Detractors should make no mistake: the Magnus Beaufort Library is a phoenix rising from the ashes, and it will also be a jewel in the crown of this nation.

Sid

Sid read the note again: “You need to know about Minxu Peng.”

Surely, it couldn’t be for him. He’d never heard that name before. He considered going back to ask the receptionist if she knew more than she’d said, but that seemed unlikely. The note could hardly have been left for him by mistake because it was so obviously deliberate: the fact that it had arrived at the department on the day he was due to be there, the careful printing of his name on the envelope.

Back at the cottage, he took the note upstairs and set it down by his desk. He sent Professor Johns an email thanking him for the chat and the offer of work and saying he was looking forward to starting. He thought about asking if Johns knew who Minxu Peng was but decided against it for now. Better to keep things simple with that man. The situation was already tricky enough.

He did an online search for Minxu Peng. A few pages of results appeared, and he scrolled idly down them, but they seemed irrelevant. He spotted one link that looked promising, but when he clicked on it, it led to an error notification. He clicked back to the results page and took another look at the link. It contained just enough information to suggest that Minxu Peng might be associated with the Center for Computing and Business at the Hunan Normal University in China. He found the university’s website and a page for the Center for Computing and Business. There were no staff photographs, but it had a list of staff members. Minxu Peng wasn’t included on it, but another of the names he’d seen on the obsolete link was. That person was now the director of the center.

“Right place,” he said aloud. “Wrong time.”

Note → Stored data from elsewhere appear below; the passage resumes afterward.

(* ===== verification/RecoveryInst.v ===== *)
(** A concrete recovery: entries as binary digits of their code, unbounded
    channels; the theorems of [RecoveryLaws] hold on it, and what happens to
    names the recovery does not expect. *)
From Stdlib Require Import ZArith Lia String Ascii.
From stdpp Require Import prelude strings gmap countable.
From S2P Require Import Prelude F64 Text Utf8 RateLimit Actor DataModel ErrPolicy Picker SinkRuntime Tags Stats StatsLaws Metrics MetricsLaws Dispatcher WplEngine WplEngineLaws WplEngineInst Resources ResourcesLaws ResourcesInst Recovery RecoveryLaws.
Local Open Scope string_scope.
Local Open Scope list_scope.
Local Open Scope Z_scope.

#[local] Existing Instances list_types list_api list_laws.
#[local] Existing Instance Dim.StatDim_eq_dec.
#[local] Existing Instances demo_lru demo_coll demo_record_api all_open_laws prefix_matcher.
#[local] Existing Instance all_open.

(** ** Entries as text *)

(** A value as its constructor's number and what it holds. *)
Definition value_code (v : Value) : nat * string * Z :=
  match v with
  | Null => (0%nat, "", 0) | Ignore_ => (1%nat, "", 0) | Chars s => (2%nat, s, 0) | Symbol s => (3%nat, s, 0)
  | TimeV t => (4%nat, "", t) | BoolV b => (5%nat, "", if b then 1 else 0) | IntV n => (6%nat, "", n)
  | BigUint n => (7%nat, "", Z.of_N n) | Hex n => (8%nat, "", Z.of_N n) | FloatV x => (9%nat, "", x)
  | IpNetV n => (10%nat, "", n) | IpAddrV a => (11%nat, "", a) | Domain s => (12%nat, s, 0) | Email s => (13%nat, s, 0)
  | Url s => (14%nat, s, 0) | IdCard s => (15%nat, s, 0) | MobilePhone s => (16%nat, s, 0)
  | ArrayV _ => (17%nat, "", 0) | ObjV _ => (18%nat, "", 0) | OtherV d => (19%nat, "", d)
  end.

Definition value_of (c : nat * string * Z) : Value :=
  let '(k, s, n) := c in
  match k with
  | 0 => Null | 1 => Ignore_ | 2 => Chars s | 3 => Symbol s | 4 => TimeV n | 5 => BoolV (Z.eqb n 1) | 6 => IntV n
  | 7 => BigUint (Z.to_N n) | 8 => Hex (Z.to_N n) | 9 => FloatV n | 10 => IpNetV n | 11 => IpAddrV n | 12 => Domain s
  | 13 => Email s | 14 => Url s | 15 => IdCard s | 16 => MobilePhone s | 17 => ArrayV tt | 18 => ObjV tt
  | _ => OtherV n
  end%nat.

Lemma value_of_code v : value_of (value_code v) = v.
Proof.
  destruct v; cbn; rewrite ?N2Z.id; try done.
  - by destruct b.
  - by destruct l.
  - by destruct o.
Qed.

Definition entry_code (e : RescueEntry VRec) : Z * (list (string * (nat * string * Z)) + string) :=
  (version e, match payload e with PRecord r => inl (map (fun f => (f.1, value_code f.2)) r) | PRaw s => inr s end).
Definition entry_of (c : Z * (list (string * (nat * string * Z)) + string)) : RescueEntry VRec :=
  mkEntry c.1 (match c.2 with inl l => PRecord (map (fun f => (f.1, value_of f.2)) l) | inr s => PRaw s end).

Lemma entry_of_code e : entry_of (entry_code e) = e.
Proof.
  destruct e as [v [r|s]]; [|done]. unfold entry_of, entry_code. cbn. do 2 f_equal.
  induction r as [|[k x] r IH]; [done|]. cbn. by rewrite value_of_code, IH.
Qed.

Fixpoint pos_bits (p : positive) : list ascii :=
  match p with xH => ["1"%char] | xO p => "0"%char :: pos_bits p | xI p => "1"%char :: pos_bits p end.
Fixpoint bits_pos (l : list ascii) : option positive :=
  match l with
  | [] => None
  | [_] => Some xH
  | c :: l => p ← bits_pos l; Some (if Ascii.eqb c "0" then xO p else xI p)
  end.

Lemma bits_pos_bits p : bits_pos (pos_bits p) = Some p.
Proof. induction p as [p IH|p IH|]; cbn; [| |done]; rewrite IH; by destruct p. Qed.

#[local] Instance demo_json : RescueJson VRec := {|
  entry_text e := string_of_list_ascii (pos_bits (encode (entry_code e)));
  entry_parse s := p ← bits_pos (list_ascii_of_string s); c ← decode p; Some (entry_of c)
|}.

Definition digit (c : ascii) : Prop := c = "0"%char \/ c = "1"%char.

Lemma bits_digits p : Forall digit (pos_bits p).
Proof. induction p; cbn; constructor; try done; unfold digit; auto. Qed.

Lemma digits_utf8 l : Forall digit l -> utf8_valid l = true.
Proof.
  induction 1 as [|c l [->| ->] _ IH]; [done|..]; apply (valid_app [_] l); done.
Qed.

#[local] Instance demo_json_laws : RescueJsonLaws (R := VRec).
Proof.
  split; cbn [entry_text entry_parse demo_json].
  - intros e. by destruct (encode (entry_code e)).
  - intros e. rewrite list_ascii_of_string_of_list_ascii. eapply Forall_impl; [|apply bits_digits]. by intros c [->| ->].
  - intros e. rewrite list_ascii_of_string_of_list_ascii. apply digits_utf8, bits_digits.
Qed.

(** This text reads back as it was. *)
Lemma demo_reads (es : list (RescueEntry VRec)) : Forall2 reads es es.
Proof.
  induction es as [|e es IH]; [constructor|]. constructor; [|exact IH]. unfold reads. cbn [entry_text entry_parse demo_json].
  rewrite list_ascii_of_string_of_list_ascii, bits_pos_bits. cbn. rewrite decode_encode. cbn. by rewrite entry_of_code.
Qed.

(** ** The picker *)

Definition rescue_dat : string := "rescue/web/file-2024-05-01_10:00:00.dat".

Definition demo_agents (n : nat) : list (RouteAgent (M := string)) :=
  [mkRouteAgent (Flexi "web" [""] ["file"]) (Channel n); mkRouteAgent (Flexi "web2" [""] ["file"]) (Channel 8)].

Definition demo_picker : ActCovPicker := mkPicker "rescue" 1000 (Some 5000).
Definition no_canonical (s : string) : option string := None.
Definition demo_time (s : string) : option Z := if String.eqb s "2024-05-01 10:00:00" then Some 1 else None.

Definition demo_unit_env : UnitEnv := mkUnitEnv true (fun _ => Collectors.Sent) 1 true 1 None (1, 1, 1).
Definition demo_file_env : FileEnv := mkFileEnv (fun _ => demo_unit_env) demo_clk true demo_unit_env.
Definition demo_turn (files : list string) : TurnEnv :=
  mkTurnEnv (fun fs => fs) (fun _ => Some files) 1 demo_file_env None (1, 1, 1).

Definition demo_entries : list (RescueEntry VRec) :=
  [entry_record [("a", Chars "x")]; entry_raw_line "raw text"; entry_record []].

Definition demo_state (fs : Fs) : PickerState (W := DemoWorld) := picker_start demo_picker fs demo_net ∅ 1.

(** The sink of the path's group is asked, not its namesake. *)
Example group_of_path :
  candidates_for no_canonical "rescue" (demo_agents 3) rescue_dat = [Channel 3]
  /\ candidates_for no_canonical "rescue" (demo_agents 3) "rescue/gone/file-2024-05-01_10:00:00.dat" = [Channel 3; Channel 8].
Proof. vm_compute. done. Qed.

(** A sink named with a hyphen: its file is taken for another sink's, and as
    soon as there are two files, the recovery panics over its time. *)
Example hyphenated_sink :
  get_sink_name "rescue/web/file-a-2024-05-01_10:00:00.dat" = "file"
  /\ tack_lasts_file demo_time ["rescue/web/file-a-2024-05-01_10:00:00.dat"] = Ret (Some "rescue/web/file-a-2024-05-01_10:00:00.dat")
  /\ tack_lasts_file demo_time ["rescue/web/file-a-2024-05-01_10:00:00.dat"; rescue_dat] = Panic.
Proof. vm_compute. done. Qed.

(** A line that is no entry ends the recovery, before and after a restart. *)
Example broken_line_ends_recovery :
  let fs : Fs := {[rescue_dat := "{}"]} in
  match pick_data no_canonical demo_time [] (demo_agents 3) demo_picker [demo_turn [rescue_dat]] (demo_state fs) with
  | TErr RecData ps => ps_fs ps !! rescue_dat
  | _ => None
  end = Some "{}".
Proof. vm_compute. reflexivity. Qed.

Lemma demo_on_channels n : agents_on_channels (demo_agents n).
Proof. constructor; [by exists n|]. constructor; [by exists 8%nat|]. constructor. Qed.

Lemma demo_open : always_open (R := VRec) (Ends0 := all_open).
Proof. split; [done|intros n us w; discriminate]. Qed.

Lemma demo_accepts fuel n us w : accepts (R := VRec) (Ends0 := all_open) (S fuel) n us w = true.
Proof. reflexivity. Qed.

Lemma demo_calm k : calm (fe_unit demo_file_env k).
Proof. split; [done|]. intros _. split; [done|]. intros i. discriminate. Qed.

Lemma rescue_then_replay_witness :
  let fs : Fs := ∅ in
  exists s fs1 s' fs', (let '(s0, fs0) := RescueFileSink_new (rescue_dat +:+ ".lock") fs in
      write_entries (fun _ => mkWrite false true false) demo_entries s0 fs0) = (true, (s, fs1)) /\
    rescue_stop false s fs1 = (true, (s', fs')) /\
    exists ps', recov_file no_canonical [] (demo_agents 3) demo_picker demo_file_env 1 rescue_dat (demo_state fs') = TGo ps' /\
      ps_fs ps' = delete rescue_dat fs' /\ sent (world (ps_net ps')) 3 = units_of demo_entries.
Proof.
  assert (forall k : nat, good_write (mkWrite false true false)) as Hg by (intros _; split; reflexivity).
  pose proof (rescue_then_replay no_canonical [] (demo_agents 3) demo_picker (fun _ => mkWrite false true false) demo_entries demo_entries rescue_dat ∅ demo_file_env 1 3 []) as Hx.
  assert (forall fs, exists s fs1 s' fs', (let '(s0, fs0) := RescueFileSink_new (rescue_dat +:+ ".lock") ∅ in
      write_entries (fun _ => mkWrite false true false) demo_entries s0 fs0) = (true, (s, fs1)) /\
    rescue_stop false s fs1 = (true, (s', fs')) /\
    (ps_fs (demo_state fs) = fs' -> exists ps', recov_file no_canonical [] (demo_agents 3) demo_picker demo_file_env 1 rescue_dat (demo_state fs) = TGo ps' /\
      ps_fs ps' = delete rescue_dat fs' /\ sent_more (ps_net (demo_state fs)) (ps_net ps') (fun k => at_chan 3 k (units_of demo_entries)))) as Hall.
  { intros fs. exact (Hx (demo_state fs) (demo_reads demo_entries) Hg eq_refl eq_refl demo_open (demo_accepts RECOVER_BUSY_RETRY_MAX 3) demo_calm eq_refl). }
  clear Hx. destruct (Hall ∅) as (s & fs1 & s' & fs' & E1 & E2 & _).
  destruct (Hall fs') as (t & gs1 & t' & gs' & F1 & F2 & Hr). rewrite E1 in F1. injection F1 as <- <-. rewrite E2 in F2. injection F2 as <- <-.
  destruct (Hr eq_refl) as (ps' & E3 & E4 & Hs). exists s, fs1, s', fs'. split; [exact E1|]. split; [exact E2|].
  exists ps'. split; [exact E3|]. split; [exact E4|]. exact (Hs 3%nat).
Defined.

Lemma rescued_entries_kept_witness :
  let fs : Fs := {[rescue_dat := file_text demo_entries]} in
  exists ps', turn_state (pick_data no_canonical demo_time [] (demo_agents 3) demo_picker [demo_turn [rescue_dat]] (demo_state fs)) = Some ps'
    /\ kept_or_sent no_canonical (demo_agents 3) demo_picker rescue_dat demo_entries ps'.
Proof.
  intros fs.
  apply (rescued_entries_kept no_canonical demo_time [] (demo_agents 3) demo_picker [demo_turn [rescue_dat]] rescue_dat demo_entries
    (demo_state fs) (demo_on_channels 3)).
  - constructor; [|constructor]. split; [reflexivity|]. intros fs' files [= <-]. discriminate.
  - exact (lookup_singleton_eq (M := gmap string) rescue_dat (file_text demo_entries)).
Defined.

Lemma unknown_sink_blocks_replay_witness :
  let path := "rescue/old/gone-2024-05-01_10:00:00.dat" in
  let fs : Fs := {[path := "x"]} in
  exists ps', pick_data no_canonical demo_time [] (demo_agents 3) demo_picker [demo_turn [path]; demo_turn [path]] (demo_state fs) = TGo ps'
    /\ ps_net ps' = demo_net.
Proof.
  intros path fs.
  destruct (unknown_sink_blocks_replay no_canonical demo_time [] (demo_agents 3) demo_picker [demo_turn [path]; demo_turn [path]] path (demo_state fs))
    as (ps' & k & _ & Hn & _ & Hgo).
  - vm_compute. reflexivity.
  - constructor; [|constructor; [|constructor]]; intros fs'; exists [path]; split; reflexivity.
  - exists ps'. split; [|exact Hn]. apply Hgo; [discriminate|]. repeat constructor; discriminate.
Defined.
Definition maybe_update_rate_at (now : Z) (l : DynamicRateLimiter) (k : nat) : bool * DynamicRateLimiter * nat :=
  let elapsed := Z.max 0 (now - last_rate_update l) / 1000000 in
  if rate_update_interval_ms l <=? elapsed then
    let '(new_rate, c, k) := current_speed (controller l) k in
    let l := mkLimiter c (tokens l) (max_tokens l) (last_refill l) (current_rate l) (last_rate_update l)
               (rate_update_interval_ms l) (total_consumed l) (total_waited_ms l) in
    let changed := negb (new_rate =? current_rate l) in
    let l := if changed then
               let l := refill_tokens_at now l in
               mkLimiter (controller l) (fmin (tokens l) (calc_max_tokens new_rate)) (calc_max_tokens new_rate) (last_refill l)
                 new_rate (last_rate_update l) (rate_update_interval_ms l) (total_consumed l) (total_waited_ms l)
             else l in
    (changed, mkLimiter (controller l) (tokens l) (max_tokens l) (last_refill l) (current_rate l) now
                (rate_update_interval_ms l) (total_consumed l) (total_waited_ms l), k)
  else (false, l, k).

Definition maybe_update_rate (l : DynamicRateLimiter) (k : nat) : DynamicRateLimiter * nat :=
  let '(_, l, k) := maybe_update_rate_at (rd_now rd k) l (S k) in (l, k).

Definition set_taken (l : DynamicRateLimiter) (t : f64) (consumed waited : Z) : DynamicRateLimiter :=
  mkLimiter (controller l) t (max_tokens l) (last_refill l) (current_rate l) (last_rate_update l)
    (rate_update_interval_ms l) consumed waited.

(** [consume]: the time to wait, in nanoseconds. *)
Definition consume (count : Z) (l : DynamicRateLimiter) (k : nat) : outcome (Z * DynamicRateLimiter * nat) :=
  if current_rate l =? 0 then Ret (0, set_taken l (tokens l) (total_consumed l +w count) (total_waited_ms l), k) else
  let now := rd_now rd k in
  let '(rate_changed, l, k) := maybe_update_rate_at now l (S k) in
  let l := if rate_changed then l else refill_tokens_at now l in
  let l := set_taken l (fsub (tokens l) (as_f64 count)) (total_consumed l +w count) (total_waited_ms l) in
  if flt (tokens l) f_zero then
    let! wait := from_secs_f64 (fdiv (fneg (tokens l)) (as_f64 (current_rate l))) in
    Ret (wait, set_taken l (tokens l) (total_consumed l) (total_waited_ms l +w (wait / 1000000)), k)
  else Ret (0, l, k).

Definition rec_beg (l : DynamicRateLimiter) (k : nat) : DynamicRateLimiter * nat := maybe_update_rate l k.
Definition limit_speed_time : DynamicRateLimiter -> nat -> outcome (Z * DynamicRateLimiter * nat) := consume 0.

Definition reset_stats (l : DynamicRateLimiter) : DynamicRateLimiter := set_taken l (tokens l) 0 0.

Definition reset_limiter (l : DynamicRateLimiter) (k : nat) : DynamicRateLimiter * nat :=
  let '(c, k) := reset_controller (controller l) k in
  let '(rate, c, k) := current_speed c k in
  (mkLimiter c (calc_max_tokens rate) (calc_max_tokens rate) (rd_now rd k) rate (rd_now rd (S k))
     (rate_update_interval_ms l) 0 0, S (S k)).
End Controller.

(** ** The generator's arguments ([types.rs]) *)

Record GenGRA := mkGra {
  total_line : option Z;
  gen_speed : Z;
  speed_profile : option SpeedProfile;
  parallel : Z;
  stat_sec : Z;
  stat_print : bool;
}.

Definition GenGRA_default : GenGRA := mkGra (Some 1000) 1000 None 1 1 false.
Definition gen_conf_or_default_speed (g : GenGRA) : Z := gen_speed g.
Definition get_speed_profile (g : GenGRA) : SpeedProfile := default (Constant (gen_speed g)) (speed_profile g).
Definition base_speed (g : GenGRA) : Z := default (gen_speed g) (option_map base_rate (speed_profile g)).
Definition with_speed_profile (g : GenGRA) (p : SpeedProfile) : GenGRA :=
  mkGra (total_line g) (gen_speed g) (Some p) (parallel g) (stat_sec g) (stat_print g).
Definition with_constant_speed (g : GenGRA) (rate : Z) : GenGRA :=
  mkGra (total_line g) rate None (parallel g) (stat_sec g) (stat_print g).

(** A pipeline's share of the profile ([rule.rs], [sample.rs]). *)
Fixpoint adjust_profile_for_pipeline (p : SpeedProfile) (pipe_cnt : Z) : SpeedProfile :=
  if pipe_cnt <=? 1 then p else
  match p with
  | Constant rate => Constant (rate / pipe_cnt)
  | Sinusoidal base amplitude period_secs => Sinusoidal (base / pipe_cnt) (amplitude / pipe_cnt) period_secs
  | Stepped steps loop_forever => Stepped (map (fun s => (s.1, s.2 / pipe_cnt)) steps) loop_forever
  | Burst base burst_rate ms pr => Burst (base / pipe_cnt) (burst_rate / pipe_cnt) ms pr
  | Ramp start end_ duration_secs => Ramp (start / pipe_cnt) (end_ / pipe_cnt) duration_secs
  | RandomWalk base variance => RandomWalk (base / pipe_cnt) variance
  | Composite profiles m => Composite (map (fun p => adjust_profile_for_pipeline p pipe_cnt) profiles) m
  end.
(** A profile whose rates are positive gives a positive rate at every time. *)
Lemma calculate_speed_good t p c k : at_least 1 p = true -> no_overflow p = true -> shaped p c ->
  good_speed p (calculate_speed sin rd t c k).
Proof.
  revert c k. induction p as [r|b a d|steps l|b br d pr|s e d|b v|ps m IH] using profile_ind;
    intros [p' st si ss ib be ch] k H1 H2 Hs; pose proof (shaped_profile _ _ Hs) as Hp; cbn in Hp; subst p'; cbn [at_least] in H1.
  - cbn. split_and!; [lia|lia|done|done].
  - cbn. split_and!; [|done|done|done]. unfold calc_sinusoidal. destruct (fle _ _); [lia|apply fmax_one].
  - cbn [calculate_speed good_speed]. split_and!; [| |done].
    + destruct (calc_stepped_in steps l t) as [(x & Hx & ->)|[_ ->]]; [|lia].
      rewrite forallb_forall in H1. apply list_elem_of_In in Hx. specialize (H1 x Hx). lia.
    + intros Hc. cbn [capped] in Hc. destruct (calc_stepped_in steps l t) as [(x & Hx & ->)|[_ ->]]; [|unfold CAP; lia].
      rewrite forallb_forall in Hc. apply list_elem_of_In in Hx. specialize (Hc x Hx). lia.
  - cbn [calculate_speed good_speed capped]. unfold calc_burst. cbn [burst_end profile].
    apply andb_prop in H1 as [H1 H1'].
    destruct be as [e|]; [destruct (_ <? e); [|]|]; try destruct (flt _ _); (split_and!; [lia|intros Hc; apply andb_prop in Hc; lia|done]).
  - cbn. split_and!; [|done|done|done]. unfold calc_ramp. destruct (fle _ _); [lia|apply fmax_one].
  - cbn. split_and!; [|done|done|done]. apply fmax_one.
  - apply shaped_composite in Hs as [_ Hs]. cbn [composite_children] in Hs. destruct ch as [|x l].
    { cbn. inversion Hs; subst. split_and!; [lia|unfold CAP; lia|done|done]. }
    cbn [no_overflow] in H2. apply andb_prop in H2 as [H2 Hm].
    pose proof (speeds_good t ps IH (x :: l) k H1 H2 Hs) as Hg. rewrite composite_speed.
    destruct (speeds t (x :: l) k) as [[rates cs] k2]. destruct Hg as (Hl & Hr & Hcap & Hss).
    assert (rates <> []) as Hne by (intros ->; inversion Hs; subst; done).
    assert (zlen rates = zlen ps) as Hz by (unfold zlen; by rewrite Hl).
    destruct (combine_bounds m rates Hne Hr) as [Hc1 Hc2].
    { destruct m; try done; apply andb_prop in Hm as [Hm Hlen]; rewrite Hz; (split; [by apply Hcap|lia]). }
    cbn [good_speed]. split_and!; [done| |by apply shaped_composite].
    intros Hc. cbn [capped] in Hc. destruct m; try done; apply Hc2; (done || by apply Hcap).
Qed.
End Speed.

(** ** Validated profiles *)

Lemma config_ind (P : Cfg.SpeedProfileConfig -> Prop) :
  (forall r, P (Cfg.Constant r)) -> (forall b a t, P (Cfg.Sinusoidal b a t)) -> (forall s l, P (Cfg.Stepped s l)) ->
  (forall b r d p, P (Cfg.Burst b r d p)) -> (forall s e d, P (Cfg.Ramp s e d)) -> (forall b v, P (Cfg.RandomWalk b v)) ->
  (forall ps m, Forall P ps -> P (Cfg.Composite ps m)) -> forall p, P p.
Proof.
  intros H1 H2 H3 H4 H5 H6 H7. fix IH 1. intros [| | | | | |ps m]; [apply H1|apply H2|apply H3|apply H4|apply H5|apply H6|].
  apply H7. induction ps as [|p ps IHps]; constructor; [apply IH|exact IHps].
Qed.

Definition validate_each : list Cfg.SpeedProfileConfig -> option ProfileError :=
  fix each l := match l with
    | [] => None
    | sub :: l => match validate_speed_profile sub with Some e => Some e | None => each l end
    end.

Lemma validated_steps i steps : validate_steps i steps = None -> forallb (fun s => 0 <=? s.2) steps = true ->
  forallb (fun s => 1 <=? s.2) steps = true.
Proof.
  revert i. induction steps as [|[d r] steps IH]; intros i; cbn [validate_steps forallb]; [done|].
  destruct (fle d f_zero); [done|]. destruct (r =? 0) eqn:E; [done|]. intros Hv Ho. apply andb_prop in Ho as [Ho Ho'].
  cbn [snd] in *. rewrite (IH (S i)) by done. assert (1 <=? r = true) as -> by lia. done.
Qed.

He felt as if he’d been set a puzzle, like the riddles Anya and her mum exchanged. Occam’s razor: most straightforward approach first, he thought. He ran a simple cache search, putting the address of the dead web page he found earlier into the search bar and searching for saved versions of it, but drew a blank. Next, he opened a pieceof software built to search billions of archived web pages for content and entered a few terms. This time, he got lucky.

Alongside seven others, Minxu Peng was listed as a member of the Center for Computing and Business in 2018. Her specialty was cybersecurity, the same as Sid’s.

It felt like he was getting somewhere. He screenshotted the page and saved it. Now he was intrigued.

Anya

Magnus bound up my foot, neatly and carefully, while I stared at his surgeon’s hands and imagined them holding a blade and cutting into other people’s skin to avoid thinking about how intimate the moment was.

I didn’t want to let him play dadordoctor. He didn’t deserve it. Where was he when I fell off my bike or grazed my knees as a kid? Where was he when my appendix burst, or when I got strep throat? Where was he when Mum got her diagnosis?

He looked up at me and said, “I’m sorry this has been such a horrible shock for you. I was under the impression that you knew we were going to meet.”

We both looked at Diana. She sat with her back to the window, and her face was in shadow. Her hands were clasped in her lap. But her posture was straight and strong.

She said, “I should have been honest with you both, and I’m sorry I wasn’t. For what it’s worth, I had my reasons. Your father has an exceptional collection of manuscripts, which will be the foundation of his new library and which he’s willing to make available for study to the very best and very brightest. He asked us to find the right person for the job.”